Saved entries
(** * reproduce_figures.py: the orchestration script, embedded and verified

    The script checks that four input files exist, prepares the output
    directory, builds four figures through the [postprocessing] module and
    saves them.  Everything it does is an effect on the file system, on
    standard output or a call to a collaborator, so the embedding is a
    state-and-exception monad over a file system, which also records the
    chronological list of the calls the script makes. *)

From Stdlib Require Import String Ascii List ZArith Lia Bool.
From stdpp Require Import gmap strings list fin_maps.

Local Open Scope string_scope.
Local Open Scope list_scope.

(** ** pathlib: pure paths *)

Module Pathlib.

(** A POSIX path as [pathlib] holds it: whether it is anchored at the root,
    and its components.  Components are kept as given: [pathlib] does not
    collapse dot-dot components.  (A path that starts with exactly two
    slashes, which [pathlib] keeps apart, is read as an absolute one.) *)
Record Path : Type := mkPath { absolute : bool; parts : list string }.

#[global] Instance Path_eq_dec : EqDecision Path.
Proof. solve_decision. Defined.

#[global] Instance Path_countable : Countable Path.
Proof.
  refine (inj_countable' (fun p => (absolute p, parts p))
                         (fun t => mkPath (fst t) (snd t)) _).
  intros []; reflexivity.
Defined.

(** Splitting a string at every slash; the pieces may be empty. *)
Fixpoint split_slash (s : string) : list string :=
  match s with
  | EmptyString => [EmptyString]
  | String c s' =>
      if Ascii.eqb c "/"%char then EmptyString :: split_slash s'
      else match split_slash s' with
           | [] => [String c EmptyString]
           | w :: ws => String c w :: ws
           end
  end.

Fixpoint no_slash (w : string) : bool :=
  match w with
  | EmptyString => true
  | String c w' => negb (Ascii.eqb c "/"%char) && no_slash w'
  end.

(** Empty pieces (doubled or trailing slashes) and single dots are dropped
    when a path is parsed. *)
Definition keep_part (w : string) : bool :=
  negb (String.eqb w EmptyString) && negb (String.eqb w ".").

Definition starts_with_slash (s : string) : bool :=
  match s with
  | String c _ => Ascii.eqb c "/"%char
  | EmptyString => false
  end.

(** [Path(s)] *)
Definition PurePath (s : string) : Path :=
  {| absolute := starts_with_slash s;
     parts := List.filter keep_part (split_slash s) |}.

(** [str(p)] *)
Definition str (p : Path) : string :=
  if absolute p then "/" ++ String.concat "/" (parts p)
  else match parts p with
       | [] => "."
       | ws => String.concat "/" ws
       end.

(** [p.joinpath(s)]: an absolute argument replaces [p]. *)
Definition joinpath (p : Path) (s : string) : Path :=
  let q := PurePath s in
  if absolute q then q
  else {| absolute := absolute p; parts := parts p ++ parts q |}.

(** [p.parent]; the parent of an anchor is the anchor itself. *)
Definition parent (p : Path) : Path :=
  {| absolute := absolute p; parts := removelast (parts p) |}.

(** One more component below [p]. *)
Definition child (p : Path) (name : string) : Path :=
  {| absolute := absolute p; parts := parts p ++ [name] |}.

(** The components [pathlib] can hold: non-empty, not a single dot, without
    a slash. *)
Definition wf_part (w : string) : bool := keep_part w && no_slash w.
Definition wf_path (p : Path) : bool := forallb wf_part (parts p).

End Pathlib.
Export Pathlib.

(** ** The file system

    The tree maps a path, as the program passes it, to what [stat] finds
    there; the anchor (root, or the working directory for an empty relative
    path) is always a directory.  Paths are keys: a dot-dot component is a
    name like any other, and a tree in which two paths reach the same entry
    lists both.  What the tree does not show (permissions, an entry that
    [stat] does not reach, such as a symbolic link whose target is missing,
    the length of names) reaches the program through the refusals of
    [os.mkdir], which are a parameter ([os_refuses] below). *)

Inductive node : Type :=
| File (content : string)
| Dir
| Special.

Inductive exn : Type :=
| FileExistsError
| FileNotFoundError
| NotADirectoryError
| OtherError (name : string).

Inductive result (A : Type) : Type :=
| Ok (a : A)
| Err (e : exn).
Arguments Ok {A} a.
Arguments Err {A} e.

Definition entry (fs : gmap Path node) (p : Path) : option node :=
  match parts p with
  | [] => Some Dir
  | _ => fs !! p
  end.

Definition path_exists (fs : gmap Path node) (p : Path) : bool :=
  match entry fs p with Some _ => true | None => false end.

Definition is_dir (fs : gmap Path node) (p : Path) : bool :=
  match entry fs p with Some Dir => true | _ => false end.

(** Every entry lies in a directory: the shape of a real file tree. *)
Definition wf_fs (fs : gmap Path node) : Prop :=
  forall p, path_exists fs p = true -> is_dir fs (parent p) = true.

(** ** Collaborators

    The [postprocessing] module ([DataReader] and the four figure builders),
    the [savefig] method of the figures it returns and [Path.resolve] are
    not part of the script: they are parameters.  Each may read and change
    the file system and may raise.

    So is the operating system where it decides on grounds the tree does
    not show: [os_refuses fs p] is the error, if any, with which it turns
    down [os.mkdir(p)] in the tree [fs] before looking at what the tree
    holds ([PermissionError], [FileExistsError] for a path that reaches an
    existing entry through a dot-dot component or that is a symbolic link
    with no target, [OSError] for a name too long, ...). *)

Class Externals : Type := {
  reader : Type;
  figure : Type;
  resolve : gmap Path node -> Path -> Path;
  DataReader : Path -> string -> gmap Path node -> result reader * gmap Path node;
  make_figure_2 : reader -> gmap Path node -> result figure * gmap Path node;
  make_figure_3 : reader -> gmap Path node -> result figure * gmap Path node;
  make_figure_4 : reader -> gmap Path node -> result figure * gmap Path node;
  make_figure_5 : reader -> gmap Path node -> result figure * gmap Path node;
  savefig : figure -> string -> gmap Path node -> result unit * gmap Path node;
  os_refuses : gmap Path node -> Path -> option exn;
}.

(** ** Making directories *)

Section Mkdir.
Context `{Externals}.

(** [os.mkdir(p)]: a failed call changes nothing. *)
Definition os_mkdir (p : Path) (fs : gmap Path node) : result unit * gmap Path node :=
  match os_refuses fs p with
  | Some e => (Err e, fs)
  | None =>
      match entry fs p with
      | Some _ => (Err FileExistsError, fs)
      | None =>
          match entry fs (parent p) with
          | Some Dir => (Ok tt, <[p := Dir]> fs)
          | Some _ => (Err NotADirectoryError, fs)
          | None => (Err FileNotFoundError, fs)
          end
      end
  end.

(** [Path.mkdir(parents=False, exist_ok=exist_ok)]: a missing parent is
    reported as it is, any other error is forgiven only when [exist_ok] is
    set and the path is a directory. *)
Definition mkdir_single (p : Path) (exist_ok : bool) (fs : gmap Path node)
  : result unit * gmap Path node :=
  match os_mkdir p fs with
  | (Ok _, fs') => (Ok tt, fs')
  | (Err FileNotFoundError, _) => (Err FileNotFoundError, fs)
  | (Err e, _) =>
      if negb exist_ok || negb (is_dir fs p) then (Err e, fs) else (Ok tt, fs)
  end.

(** [Path.mkdir(parents=parents, exist_ok=exist_ok)], by recursion on the
    components read from the last one: on a missing parent, the parent is
    made with [parents=True, exist_ok=True] and the path itself is then made
    with [parents=False].  An error raised at that point leaves the parents
    made so far in place. *)
Fixpoint mkdir_from (a : bool) (rparts : list string) (parents exist_ok : bool)
    (fs : gmap Path node) : result unit * gmap Path node :=
  let p := mkPath a (rev rparts) in
  match os_mkdir p fs with
  | (Ok _, fs') => (Ok tt, fs')
  | (Err FileNotFoundError, _) =>
      match rparts with
      | [] => (Err FileNotFoundError, fs)
      | _ :: rparent =>
          if negb parents then (Err FileNotFoundError, fs)
          else match mkdir_from a rparent true true fs with
               | (Ok _, fs1) => mkdir_single p exist_ok fs1
               | (Err e, fs1) => (Err e, fs1)
               end
      end
  | (Err e, _) =>
      if negb exist_ok || negb (is_dir fs p) then (Err e, fs) else (Ok tt, fs)
  end.

Definition Path_mkdir (p : Path) (parents exist_ok : bool) (fs : gmap Path node)
  : result unit * gmap Path node :=
  mkdir_from (absolute p) (rev (parts p)) parents exist_ok fs.

End Mkdir.

(** ** Runs: outcome, final file system and the calls made, oldest first

    A call is recorded with the result it gave.  [SystemExit] is what
    [sys.exit()] raises: it is kept apart from the exceptions proper, since
    it ends the process quietly with its code. *)

Inductive event (reader figure : Type) : Type :=
| Ev_exists (p : Path) (found : bool)
| Ev_mkdir (p : Path) (r : result unit)
| Ev_print (s : string)
| Ev_flush
| Ev_DataReader (data_dir : Path) (data_format : string) (r : result reader)
| Ev_make_figure (n : nat) (rd : reader) (r : result figure)
| Ev_savefig (fig : figure) (fname : string) (r : result unit).
Arguments Ev_exists {reader figure} p found.
Arguments Ev_mkdir {reader figure} p r.
Arguments Ev_print {reader figure} s.
Arguments Ev_flush {reader figure}.
Arguments Ev_DataReader {reader figure} data_dir data_format r.
Arguments Ev_make_figure {reader figure} n rd r.
Arguments Ev_savefig {reader figure} fig fname r.

Inductive outcome (A : Type) : Type :=
| Returned (a : A)
| Raised (e : exn)
| SystemExit (code : option Z).
Arguments Returned {A} a.
Arguments Raised {A} e.
Arguments SystemExit {A} code.

Definition M `{Externals} (A : Type) : Type :=
  gmap Path node -> outcome A * gmap Path node * list (event reader figure).

#[global] Instance M_ret `{Externals} : MRet M :=
  fun A a fs => (Returned a, fs, []).

#[global] Instance M_bind `{Externals} : MBind M :=
  fun A B k m fs =>
    match m fs with
    | (Returned a, fs1, t1) =>
        match k a fs1 with (o, fs2, t2) => (o, fs2, t1 ++ t2) end
    | (Raised e, fs1, t1) => (Raised e, fs1, t1)
    | (SystemExit c, fs1, t1) => (SystemExit c, fs1, t1)
    end.

Definition of_result {A} (r : result A) : outcome A :=
  match r with Ok a => Returned a | Err e => Raised e end.

Section Primitives.
Context `{Externals}.

(** [p.exists()] *)
Definition exists_ (p : Path) : M bool :=
  fun fs => (Returned (path_exists fs p), fs, [Ev_exists p (path_exists fs p)]).

(** [p.mkdir(parents=parents)] *)
Definition mkdir (p : Path) (parents : bool) : M unit :=
  fun fs => match Path_mkdir p parents false fs with
            | (r, fs') => (of_result r, fs', [Ev_mkdir p r])
            end.

(** [print(s)] *)
Definition print (s : string) : M unit :=
  fun fs => (Returned tt, fs, [Ev_print s]).

(** [sys.stdout.flush()] *)
Definition flush : M unit :=
  fun fs => (Returned tt, fs, [Ev_flush]).

(** [sys.exit()] *)
Definition sys_exit {A} : M A :=
  fun fs => (SystemExit None, fs, []).

(** [p.resolve()] *)
Definition resolve_ (p : Path) : M Path :=
  fun fs => (Returned (resolve fs p), fs, []).

(** [DataReader(data_dir, data_format=fmt)] *)
Definition new_DataReader (data_dir : Path) (fmt : string) : M reader :=
  fun fs => match DataReader data_dir fmt fs with
            | (r, fs') => (of_result r, fs', [Ev_DataReader data_dir fmt r])
            end.

Definition builder (n : nat) : reader -> gmap Path node -> result figure * gmap Path node :=
  match n with
  | 2 => make_figure_2
  | 3 => make_figure_3
  | 4 => make_figure_4
  | _ => make_figure_5
  end.

(** [make_figure_n(rd)] *)
Definition call_make_figure (n : nat) (rd : reader) : M figure :=
  fun fs => match builder n rd fs with
            | (r, fs') => (of_result r, fs', [Ev_make_figure n rd r])
            end.

(** [fig.savefig(fname)] *)
Definition call_savefig (fig : figure) (fname : string) : M unit :=
  fun fs => match savefig fig fname fs with
            | (r, fs') => (of_result r, fs', [Ev_savefig fig fname r])
            end.

(** [[f(x) for x in l]] *)
Fixpoint comprehension {A B} (f : A -> M B) (l : list A) : M (list B) :=
  match l with
  | [] => mret []
  | x :: l' => y ← f x; ys ← comprehension f l'; mret (y :: ys)
  end.
End Primitives.

(** [all(l)] *)
Definition all (l : list bool) : bool := forallb id l.

(** What [str.format] shows for a list of strings. *)
Definition repr_str (s : string) : string := "'" ++ s ++ "'".
Definition repr_list (l : list string) : string :=
  "[" ++ String.concat ", " (map repr_str l) ++ "]".

Definition nl : string := String "010"%char EmptyString.

(** ** The script *)

Definition filenames : list string :=
  ["dynamic_txyz.txt"; "mxs.npy"; "mys.npy"; "mzs.npy"].

(** The message of [check_input_data_exists], after [format]. *)
Definition not_found_message (data_dir : Path) (filenames : list string) : string :=
  "Could not find input data in the following directory:" ++ nl ++ nl
  ++ "   " ++ str data_dir ++ "." ++ nl ++ nl
  ++ "Please make sure this directory exists and contains the following" ++ nl
  ++ "files: " ++ repr_list filenames ++ nl ++ nl
  ++ "You can use '--data-dir' to specify a different input data directory" ++ nl
  ++ "(run 'python reproduce_figures.py --help' for details)." ++ nl.

Definition using_message : string :=
  "Using the following data and output directories " ++ nl
  ++ "(run 'python reproduce_figures.py --help' to see " ++ nl
  ++ "how you can change these)." ++ nl.

(** The two [click] options' defaults, [here] being the directory of the
    script. *)
Definition default_data_dir (here : Path) : string :=
  str (joinpath here "../micromagnetic_simulation_data/generated_data/oommf/").
Definition default_output_dir (here : Path) : string :=
  str (joinpath here "../figures/generated_plots/").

TASK BRIEF:
Where in the records does the string "strings" appear? Copy every line that has it.

SOLUTION TO THIS TASK:
From stdpp Require Import gmap strings list fin_maps.
(** What [str.format] shows for a list of strings. *)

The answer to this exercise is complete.